A number of grasses are endemic to the Sonoran Desert. Some of them are widespread from southern Arizona and southeastern California southward into Sonora and Baja California, for example, the threeawns Aristida californica, A. glabrata, and A. parishii, and Rothrock grama. Chloris brandegeei is an annual found in Baja California and on several islands in the Gulf of California. Aristida peninsularis and Bouteloua annua only occur in Baja California. The Gulf sandbur is an annual endemic to sandy habitats in Baja California and Sonora on both sides of the Gulf of California. Sandburs (the genus Cenchrus) have bristles on the fruit that are fused at their bases and modified into the spiny burs that allow the seed to be very effectively transported from place to place by mammals?including humans. Sandburs are closely related to grasses in the genus Pennisetum, which do not have their bristles fused. (Buffelgrass, an exotic species discussed below, is confusing in this regard, since it has weakly-fused bristles; it is placed in either genus by different specialists.) Chromosome evidence indicates that sandburs evolved from Pennisetum.
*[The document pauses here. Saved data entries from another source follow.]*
(* ===== verification/Types.v ===== *)
(** * The declared message types (types.py, channel.py)

    The [TypedDict]s of the messages that cross the wire, as schemas with a
    decidable check. What the code publishes is checked against them where it
    is modelled ([DispatchSpec], [WireTypes]). Nothing checks at run time that
    an exception's code and message are strings, so the schemas take the type
    of these texts: [TStr] as declared, [TAny] for whatever they are.

    Python mangles the keys that begin with two underscores inside a class
    body; the messages use them unmangled, as they are written here. *)

From S2P Require Import Prelude Text PyVal Dict Errors.

#[warnings="-register-all"]
Inductive ty :=
| TAny
| TNone
| TBool
| TInt
| TStr
| TBytes
| TLiteral (ss : list string)
| TUnion (a b : ty)
| TList (t : ty)
(** the keys, each required or not *)
| TTypedDict (fields : list (string * (bool * ty))).

Definition required (t : ty) : bool * ty := (true, t).
Definition not_required (t : ty) : bool * ty := (false, t).

(** The keys of a dict that has only strings. *)
Definition str_keys (kvs : list (pyval * pyval)) : option (list string) :=
  mapM (λ k, match k with PStr s => Some s | _ => None end) kvs.*1.

(** Distinct declared keys. *)
Definition keys_declared (fields : list (string * (bool * ty))) (kvs : list (pyval * pyval)) : bool :=
  match str_keys kvs with
  | Some ks => bool_decide (NoDup ks) && forallb (λ k, od_has k fields) ks
  | None => false
  end.

Fixpoint has_type (t : ty) (v : pyval) : bool :=
  match t, v with
  | TAny, _ => true
  | TNone, PNone => true
  | TBool, PBool _ => true
  | TInt, PInt _ => true
  | TStr, PStr _ => true
  | TBytes, PBytes _ => true
  | TLiteral ss, PStr s => bool_decide (s ∈ ss)
  | TUnion a b, _ => has_type a v || has_type b v
  | TList t, PList vs => forallb (has_type t) vs
  | TTypedDict fields, PDict kvs =>
      keys_declared fields kvs &&
      forallb (λ '(k, (req, t)), match dict_lookup k kvs with Some x => has_type t x | None => negb req end) fields
  | _, _ => false
  end.

(** ** types.py *)

Definition optional (t : ty) : ty := TUnion t TNone.

Section types.
Variable text : ty.

Definition RPCErrorDict : ty :=
  TTypedDict [("code", required text); ("message", required text); ("data", not_required (optional TAny))].
Definition RPCTiming : ty := TTypedDict [("start", required TInt); ("end", required TInt)].
Definition RPCMessage : ty :=
  TTypedDict [("id", required TStr); ("method", required TStr); ("params", required TAny);
              ("error", not_required (optional RPCErrorDict)); ("__discover", not_required TBool);
              ("__timing", not_required TBool)].
Definition RPCResponse : ty :=
  TTypedDict [("id", required TStr); ("result", not_required (optional TAny));
              ("error", not_required (optional RPCErrorDict)); ("__methods", not_required (optional (TList TStr)));
              ("__timing", not_required (optional RPCTiming))].
Definition StreamMessage : ty :=
  TTypedDict [("id", required TStr); ("type", required (TLiteral ["data"; "end"; "error"]));
              ("data", not_required (optional TAny)); ("error", not_required (optional RPCErrorDict))].
Definition PullIteratorRequest : ty :=
  TTypedDict [("id", required TStr); ("type", required (TLiteral ["next"; "cancel"]))].
Definition PullIteratorResponse : ty :=
  TTypedDict [("id", required TStr); ("type", required (TLiteral ["value"; "done"; "error"]));
              ("value", not_required (optional TAny)); ("error", not_required (optional RPCErrorDict))].
Definition ChunkedTransferHeader : ty :=
  TTypedDict [("type", required (TLiteral ["chunked"])); ("transferId", required TStr);
              ("totalChunks", required TInt); ("totalSize", required TInt); ("chunkSize", required TInt)].
Definition CallbackParams : ty :=
  TTypedDict [("__callback", required TBool); ("__callbackSubject", required TStr); ("args", required (TList TAny))].
Definition CallbackMessage : ty :=
  TTypedDict [("id", required TStr); ("type", required (TLiteral ["data"; "error"]));
              ("data", not_required (optional TAny)); ("error", not_required (optional RPCErrorDict))].
Definition PullCallbackParams : ty :=
  TTypedDict [("__pullCallback", required TBool); ("__iteratorId", required TStr);
              ("__callbackSubject", required TStr); ("__callbackMethods", required (TList TStr));
              ("__onewayMethods", required (TList TStr)); ("args", required (TList TAny))].
Definition CallbackInvocation : ty :=
  TTypedDict [("method", required TStr); ("args", required (TList TAny))].
(** channel.py *)
Definition ChannelMessage : ty :=
  TTypedDict [("type", required (TLiteral ["message"; "close"; "error"])); ("data", required (optional TAny));
              ("error", required (optional TStr)); ("sender", required (optional TStr))].
End types.

(** ** Building a typed dict key by key *)

Lemma dict_set_keys k v kvs ks :
  kvs.*1 = PStr <$> ks →
  (dict_set k v kvs).*1 = PStr <$> (if decide (k ∈ ks) then ks else ks ++ [k]).
Proof.
  revert ks. induction kvs as [|[key w] kvs IH]; intros ks H.
  - destruct ks; [|done]. by rewrite decide_False by apply not_elem_of_nil.
  - destruct ks as [|k' ks]; [done|]. rewrite !fmap_cons in H. cbn in H. injection H as -> H.
    cbn -[is_key]. destruct (is_key k (PStr k')) eqn:E.
    + cbn in E. bool_to_prop. subst. rewrite decide_True by apply list_elem_of_here.
      rewrite !fmap_cons. cbn. by rewrite H.
    + cbn in E. bool_to_prop. rewrite fmap_cons, (IH ks H). cbn.
      destruct (decide (k ∈ ks)); [rewrite decide_True by (by apply list_elem_of_further); done|].
      rewrite decide_False; [done|]. intros [->|?]%elem_of_cons; done.
Qed.

Lemma str_keys_spec kvs ks : str_keys kvs = Some ks ↔ kvs.*1 = PStr <$> ks.
Proof.
  unfold str_keys. generalize kvs.*1. intros l. rewrite mapM_Some. split.
  - induction 1 as [|x y l k Hx _ IH]; [done|]. destruct x; try done. injection Hx as ->. by rewrite IH.
  - intros ->. induction ks; constructor; done.
Qed.

Lemma forallb_Forall {A} (f : A → bool) l : forallb f l = true ↔ Forall (λ x, f x = true) l.
Proof. rewrite forallb_forall, Forall_forall. by setoid_rewrite list_elem_of_In. Qed.

Lemma keys_declared_spec fields kvs :
  keys_declared fields kvs = true ↔
  ∃ ks, kvs.*1 = PStr <$> ks ∧ NoDup ks ∧ Forall (λ k, is_Some (od_get k fields)) ks.
Proof.
  unfold keys_declared. split.
  - destruct (str_keys kvs) as [ks|] eqn:E; [|done]. rewrite andb_true_iff, forallb_Forall. intros [H1 H2].
    exists ks. apply str_keys_spec in E. split_and!; [done|by apply bool_decide_eq_true_1 in H1|].
    eapply Forall_impl; [exact H2|]. intros k Hk. by apply bool_decide_eq_true_1 in Hk.
  - intros (ks & E & H1 & H2). apply str_keys_spec in E. rewrite E, andb_true_iff, forallb_Forall.
    split; [by apply bool_decide_eq_true_2|]. eapply Forall_impl; [exact H2|]. intros k Hk. by apply bool_decide_eq_true_2.
Qed.

(** A typed dict stays one when a declared key gets a value of its type. *)
Lemma has_type_set fields k req t v kvs :
  od_wf fields → od_get k fields = Some (req, t) → has_type t v = true →
  has_type (TTypedDict fields) (PDict kvs) = true → has_type (TTypedDict fields) (PDict (dict_set k v kvs)) = true.
Proof.
  intros Hw Hk Hv. cbn [has_type]. rewrite !andb_true_iff, !keys_declared_spec, !forallb_Forall.
  intros [(ks & E & H1 & H2) H3]. split.
  - rewrite (dict_set_keys k v kvs ks E). eexists. split; [done|].
    destruct (decide (k ∈ ks)) as [|Hn]; [done|]. split.
    + apply NoDup_app. split; [done|]. split; [|apply NoDup_singleton].
      intros x Hx Hx'%list_elem_of_singleton. by subst.
    + apply Forall_app. split; [done|]. apply Forall_singleton. eauto.
  - apply Forall_forall. intros [k' [req' t']] Hin. rewrite Forall_forall in H3. specialize (H3 _ Hin).
    destruct (decide (k = k')) as [<-|Hne].
    + rewrite dict_lookup_set. apply od_in_get in Hin; [|done]. rewrite Hk in Hin. injection Hin as <- <-. by rewrite Hv.
    + by rewrite dict_lookup_set_ne.
Qed.

Lemma has_type_optional t v : has_type t v = true → has_type (optional t) v = true.
Proof. intros H. unfold optional. cbn [has_type]. by rewrite H. Qed.

Lemma strings_type ss : has_type (TList TStr) (PList (PStr <$> ss)) = true.
Proof. cbn. by induction ss. Qed.
Lemma values_type vs : has_type (TList TAny) (PList vs) = true.
Proof. cbn. by induction vs. Qed.

(** An exception as the library sends it. *)
Lemma to_dict_type e : has_type (RPCErrorDict TAny) (to_dict e) = true.
Proof. by destruct e. Qed.
Lemma format_error_type py_str e : has_type (RPCErrorDict TAny) (format_error_dict py_str e) = true.
Proof. by destruct e as [| | | | | | | | | |[]|]. Qed.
Desert needlegrass (Stipa speciosa) is one of the few C3 spring-flowering perennial grasses in the Sonoran Desert. It occurs from Colorado to Arizona and southern California. In the Mohave Desert of western Arizona, it flowers in the spring, and is occasionally encountered in desert mountains, where it reaches its southern distributional limit. Fossils in ancient packrat (Neotoma sp.) middens demonstrate that the range of desert needlegrass expanded southward in the winter-rainfall dominated climates of the late Wisconsin glacial period, and especially the early Holocene, 11,000 to 9,000 years ago (see page 63). This grass also occurs in southern South America, as do a number of other species with amphitropical discontinuous distributions (that is, occurring on both sides of the tropics, but not in them?for example, in both North and South America). Other amphitropical species are creosote bush, little barley (Hordeum pusillum), allthorn (Koeberlinia spinosa), and Atamisquea emarginata.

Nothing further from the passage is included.